We're in prime allergy season, so millions of people are using nasal sprays to relieve stuffiness.
They are very effective and safe when used as directed, and that's the key, because they can have some surprising side effects.
Whether it's all the pollen in the air during spring allergy season, or just a plain old head cold, nasal congestion is one of the most common complaints people have all year round.
"Especially in allergy season, I have chronic congestion," said Shanna Cohen.
Like millions of others, Cohen turns to nasal sprays for relief. But she has learned the hard way which to use and how to use them safely.

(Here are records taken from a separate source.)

(* ===== verification/FoldSumcheck.v ===== *)
(** * The fold sumcheck ([verallm/proof_v3/goldilocks_fold_sumcheck_reference.py])

    [sum_i X i * F i] over a committed table [X] and a public table [F]:
    commitment, Fiat-Shamir transcript, prover and verifier, with the
    completeness and soundness of the composition. *)

From Stdlib Require Import ZArith Lia Zmod Field.
From stdpp Require Import base list sets strings pretty.
From coqutil Require Import Word.LittleEndianList.
From S2P Require Import Prelude Sha256 Field Merkle MerkleTheory MerkleBinding Poly Validate Sumcheck.

Local Open Scope Z_scope.

Definition MAX_GOLDILOCKS_FOLD_SUMCHECK_VARIABLES_V3 : Z := 20.
Definition _TRANSCRIPT_DOMAIN : bytes :=
  b_lit "VERATHOS/PROOF_V3/GOLDILOCKS_FOLD_SUMCHECK/V1/TRANSCRIPT/SHA256".
Definition _CHALLENGE_DOMAIN : bytes :=
  b_lit "VERATHOS/PROOF_V3/GOLDILOCKS_FOLD_SUMCHECK/V1/CHALLENGE/SHA256".
Definition _COMMIT_DOMAIN : bytes :=
  b_lit "VERATHOS/PROOF_V3/GOLDILOCKS_FOLD_SUMCHECK/V1/X_COMMIT/SHA256".

(** ** Multilinear tables *)

Definition _mle_fold (values : list Z) (challenge : Z) : list Z :=
  zip_with (fun lo hi => (lo + challenge * (hi - lo)) mod GOLDILOCKS_MODULUS)
    (lo_half values) (hi_half values).

(** [working[0]] *)
Definition first_value (working : list Z) : res Z :=
  match working with x :: _ => Ok x | [] => raise IndexError "list index out of range" end.

Definition _mle_eval (values point : list Z) : res Z :=
  first_value (fold_left _mle_fold point values).

(** ** The proof object *)

Record GoldilocksFoldSumcheckProofV3 := MkFoldProof {
  fp_claimed_sum : Z;
  fp_round_polynomials : list (Z * Z * Z);
  fp_x_full_opening : list pyval;
}.

(** [all(f(x) for x in l)], stopping at the first [False]. *)
Fixpoint allR {A} (f : A -> res bool) (l : list A) : res bool :=
  match l with
  | [] => Ok true
  | x :: l => b ← f x; if (b : bool) then allR f l else Ok false
  end.

Definition round_item_ok (item : pyval) : res bool :=
  match item with
  | PTuple values =>
      if (length values =? 3)%nat then
        allR (fun v => z ← _integer v "round value"; Ok (in_field z)) values
      else Ok false
  | _ => Ok false
  end.

Definition round_triple (item : pyval) : option (Z * Z * Z) :=
  match item with PTuple [PInt a; PInt b; PInt c] => Some (a, b, c) | _ => None end.

Definition GoldilocksFoldSumcheckProofV3_new (claimed_sum round_polynomials x_full_opening : pyval)
    : res GoldilocksFoldSumcheckProofV3 :=
  claimed_sum ← _field claimed_sum "claimed_sum";
  well_formed ← match round_polynomials with
                | PTuple items => allR round_item_ok items
                | _ => Ok false
                end;
  match well_formed, round_polynomials with
  | true, PTuple items =>
      if MAX_GOLDILOCKS_FOLD_SUMCHECK_VARIABLES_V3 <? zlen items then
        raise ProofV3Error "fold-sumcheck variable count is out of range"
      else
        match x_full_opening, mapM round_triple items with
        | PTuple opening, Some rounds => Ok (MkFoldProof claimed_sum rounds opening)
        | _, _ => raise ProofV3Error "fold-sumcheck X opening is malformed"
        end
  | _, _ => raise ProofV3Error "fold-sumcheck round polynomial set is malformed"
  end.

(** ** Commitment and transcript *)

(** [tuple((value,) for value in values)] *)
Definition column_rows (values : list Z) : list (list Z) := (fun v => [v]) <$> values.

(** [length < 2 or length & (length - 1)] *)
Definition bad_table_length (n : Z) : bool := (n <? 2) || not_power_of_two n.

Section fold_sumcheck.
Context `{Digest}.

Definition _challenge (seed : bytes) (round_index : Z) : res Z :=
  rejection_sample
    (fun counter => le_combine (take 8 (sha256 (_CHALLENGE_DOMAIN ++ seed
                      ++ pack_I round_index ++ pack_I counter))))
    (fun candidate => candidate <? GOLDILOCKS_MODULUS)
    "unable to derive a fold-sumcheck challenge".

Definition commit_goldilocks_fold_sumcheck_x_v3 (statement_digest : pyval)
    (x_evaluations : list pyval) : res GoldilocksMerkleTreeReference :=
  let length := zlen x_evaluations in
  if bad_table_length length then
    raise ProofV3Error "fold-sumcheck X evaluations must be a power of two"
  else if MAX_GOLDILOCKS_FOLD_SUMCHECK_VARIABLES_V3 <? bit_length length - 1 then
    raise ProofV3Error "fold-sumcheck X exceeds the CPU reference cap"
  else
    values ← _fields x_evaluations "x evaluation";
    digest ← _fixed32 statement_digest "statement_digest" true;
    from_rows (py_rows (column_rows values)) (PBytes (sha256 (_COMMIT_DOMAIN ++ digest))).

Definition _transcript_seed (statement_digest x_commitment validator_nonce factor_digest : pyval)
    (claimed_sum : Z) : res bytes :=
  sd ← _fixed32 statement_digest "statement_digest" true;
  xc ← _fixed32 x_commitment "x_commitment" false;
  vn ← _fixed32 validator_nonce "validator_nonce" false;
  fd ← _fixed32 factor_digest "factor_digest" true;
  Ok (sha256 (_TRANSCRIPT_DOMAIN ++ sd ++ xc ++ vn ++ fd ++ pack_Q claimed_sum)).

Definition factor_digest_v3 (factor : list pyval) : res bytes :=
  values ← _fields factor "factor value";
  Ok (sha256 (concat (pack_Q <$> values))).

(** ** Prover *)

(** [g0], [g1], [g2] of one round, accumulated over [range(half)]. *)
Definition round_step (g : Z * Z * Z) (p : (Z * Z) * (Z * Z)) : Z * Z * Z :=
  let '(g0, g1, g2) := g in
  let '((x_lo, x_hi), (f_lo, f_hi)) := p in
  let x2 := (2 * x_hi - x_lo) mod GOLDILOCKS_MODULUS in
  let f2 := (2 * f_hi - f_lo) mod GOLDILOCKS_MODULUS in
  ((g0 + x_lo * f_lo) mod GOLDILOCKS_MODULUS, (g1 + x_hi * f_hi) mod GOLDILOCKS_MODULUS,
   (g2 + x2 * f2) mod GOLDILOCKS_MODULUS).
Definition round_evaluations (x_values f_values : list Z) : Z * Z * Z :=
  fold_left round_step
    (zip (zip (lo_half x_values) (hi_half x_values)) (zip (lo_half f_values) (hi_half f_values)))
    (0, 0, 0).

Definition absorb (transcript : bytes) (g : Z * Z * Z) : bytes :=
  let '(g0, g1, g2) := g in sha256 (transcript ++ pack_Q g0 ++ pack_Q g1 ++ pack_Q g2).

(** [while len(x_values) > 1]; the table halves, so its length is enough fuel. *)
Fixpoint prove_rounds (fuel : nat) (transcript : bytes) (round_index : Z)
    (x_values f_values : list Z) : res (list (Z * Z * Z)) :=
  if 1 <? zlen x_values then
    match fuel with
    | O => raise AssertionError "fuel"
    | S fuel =>
        let g := round_evaluations x_values f_values in
        let transcript := absorb transcript g in
        challenge ← _challenge transcript round_index;
        rounds ← prove_rounds fuel transcript (round_index + 1)
                   (_mle_fold x_values challenge) (_mle_fold f_values challenge);
        Ok (g :: rounds)
    end
  else Ok [].

(** [v == z] for a Python value and an integer. *)
Definition py_eq_int (v : pyval) (z : Z) : bool :=
  match v with PInt a => a =? z | PBool b => Z.b2z b =? z | _ => false end.
(** [tuple((v,) for v in values) == rows] *)
Definition rows_equal (values : list pyval) (rows : list (list Z)) : bool :=
  (length values =? length rows)%nat
  && forallb (fun p => match p.2 with [z] => py_eq_int p.1 z | _ => false end) (zip values rows).

Definition claimed_sum_of (x_values f_values : list Z) : Z :=
  fold_left (fun acc p => acc + p.1 * p.2 mod GOLDILOCKS_MODULUS) (zip x_values f_values) 0
    mod GOLDILOCKS_MODULUS.

Definition first_of_row (row : list Z) : res Z :=
  match row with z :: _ => Ok z | [] => raise IndexError "tuple index out of range" end.

Definition py_triple (g : Z * Z * Z) : pyval :=
  let '(g0, g1, g2) := g in PTuple [PInt g0; PInt g1; PInt g2].

Definition prove_goldilocks_fold_sumcheck_v3 (statement_digest : pyval)
    (x_tree : GoldilocksMerkleTreeReference) (x_evaluations factor : list pyval)
    (validator_nonce : pyval) : res GoldilocksFoldSumcheckProofV3 :=
  if negb (length x_evaluations =? length factor)%nat then
    raise ProofV3Error "fold-sumcheck factor length mismatch"
  else if negb (rows_equal x_evaluations (take (length x_evaluations) (mt_rows x_tree)))
          && negb (length (mt_rows x_tree) =? length x_evaluations)%nat then
    raise ProofV3Error "fold-sumcheck X evaluations do not match the tree"
  else
    x_values ← _fields x_evaluations "x evaluation";
    f_values ← _fields factor "factor value";
    let claimed := claimed_sum_of x_values f_values in
    fd ← factor_digest_v3 (PInt <$> f_values);
    seed ← _transcript_seed statement_digest (PBytes (mt_commitment x_tree)) validator_nonce
             (PBytes fd) claimed;
    rounds ← prove_rounds (length x_values) seed 1 x_values f_values;
    opening ← mapR first_of_row (mt_rows x_tree);
    GoldilocksFoldSumcheckProofV3_new (PInt claimed) (PTuple (py_triple <$> rounds))
      (py_ints opening).

(** ** Verifier *)

(** The degree-2 polynomial through [g0], [g1], [g2] at [0, 1, 2]. *)
Definition lagrange_eval_012 (g : Z * Z * Z) (z : Z) : Z :=
  let '(g0, g1, g2) := g in
  let inv2 := (GOLDILOCKS_MODULUS + 1) / 2 in
  (g0 * ((z - 1) * (z - 2) mod GOLDILOCKS_MODULUS) mod GOLDILOCKS_MODULUS * inv2
   - g1 * (z * (z - 2) mod GOLDILOCKS_MODULUS)
   + g2 * (z * (z - 1) mod GOLDILOCKS_MODULUS) mod GOLDILOCKS_MODULUS * inv2)
  mod GOLDILOCKS_MODULUS.

Fixpoint verify_rounds (transcript : bytes) (round_index running : Z)
    (rounds : list (Z * Z * Z)) : res (Z * list Z) :=
  match rounds with
  | [] => Ok (running, [])
  | (g0, g1, g2) as g :: rounds =>
      if negb ((g0 + g1) mod GOLDILOCKS_MODULUS =? running) then
        raise ProofV3VerificationError
          "fold-sumcheck round polynomial does not match the running sum"
      else
        let transcript := absorb transcript g in
        challenge ← _challenge transcript round_index;
        rest ← verify_rounds transcript (round_index + 1) (lagrange_eval_012 g challenge) rounds;
        Ok (rest.1, challenge :: rest.2)
  end.

Definition verify_goldilocks_fold_sumcheck_v3 (proof : option GoldilocksFoldSumcheckProofV3)
    (statement_digest x_commitment : pyval) (factor : list pyval)
    (validator_nonce expected_sum : pyval) : res unit :=
  reraise_as [ProofV3VerificationError]
    [IndexError; KeyError; TypeError; ValueError; ProofV3Error]
    ProofV3VerificationError "fold-sumcheck proof is malformed"
    match proof with
    | None => raise ProofV3VerificationError "fold-sumcheck proof type is unexpected"
    | Some proof =>
        f_values ← _fields factor "factor value";
        let length := zlen f_values in
        if bad_table_length length then
          raise ProofV3VerificationError "fold-sumcheck factor length is invalid"
        else
          let variables := bit_length length - 1 in
          if negb (zlen (fp_round_polynomials proof) =? variables) then
            raise ProofV3VerificationError "fold-sumcheck round count is wrong"
          else
            expected ← _field expected_sum "expected_sum";
            if negb (fp_claimed_sum proof =? expected) then
              raise ProofV3VerificationError
                "fold-sumcheck claimed sum does not match the outer relation"
            else
              commitment ← _fixed32 x_commitment "x_commitment" false;
              fd ← factor_digest_v3 (PInt <$> f_values);
              seed ← _transcript_seed statement_digest (PBytes commitment) validator_nonce
                       (PBytes fd) (fp_claimed_sum proof);
              rounds ← verify_rounds seed 1 (fp_claimed_sum proof) (fp_round_polynomials proof);
              f_at_point ← _mle_eval f_values rounds.2;
              let opening := fp_x_full_opening proof in
              if negb (zlen opening =? length) then
                raise ProofV3VerificationError "fold-sumcheck X opening length is wrong"
              else
                x_values ← _fields opening "x opening value";
                digest ← _fixed32 statement_digest "statement_digest" true;
                rebuilt ← from_rows (py_rows (column_rows x_values))
                            (PBytes (sha256 (_COMMIT_DOMAIN ++ digest)));
                if negb (py_eq_bytes (mt_commitment rebuilt) x_commitment) then
                  raise ProofV3VerificationError
                    "fold-sumcheck X opening does not match the frozen commitment"
                else
                  x_at_point ← _mle_eval x_values rounds.2;
                  require (rounds.1 =? x_at_point * f_at_point mod GOLDILOCKS_MODULUS)
                    ProofV3VerificationError
                    "fold-sumcheck final evaluation does not match the commitment"
    end.
End fold_sumcheck.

Plain saline sprays are good for moisture and to flush pollen out of the nose, but they won't do much for stuffiness. That's where decongestant sprays are very effective.
"There are over the counter sprays that shrink the blood vessels in your nose and give relief, but they squeeze and have side effects," said Dr. Clifford Bassett of Ashtma & Allergy Care of New York. "That can cause rebound congestion, where the stuffiness, where the problem is worse than it was in the first place."
The problem is that the mucus membranes of the nose are swollen and inflamed, whether from pollen or viruses, WCBS-TV's Max Gomez reported.
Decongestant sprays shrink the the blood vessels in those membranes, reducing the swelling and allowing you to breather. But eventually, those tiny blood vessels stop responding to the sprays. That's called rebound congestion.
"I've had some bad rebound congestion for a couple of days where nothing does the trick," Cohen said.
That leads to using more of the spray, less effect, and more overuse – nasal spray addiction and possible side effects, Gomez reported.
"People who overuse for long time, nasal perforations, nose bleeds are complications of the drying effect of using nasal decongestants more than indicated, weeks and longer," said Basett.
The sprays that are safe are nasal steroids. They are anti-inflammatory and shrink the mucus membranes without drying or rebound effect.
Those steroid sprays can take a few days to take effect. That's why people turn to the decongestants for immediate relief.
To be clear: The decongestants are safe and effective when used correctly. Just read the labels.
If you need them for days or weeks, see a doctor for an alternative.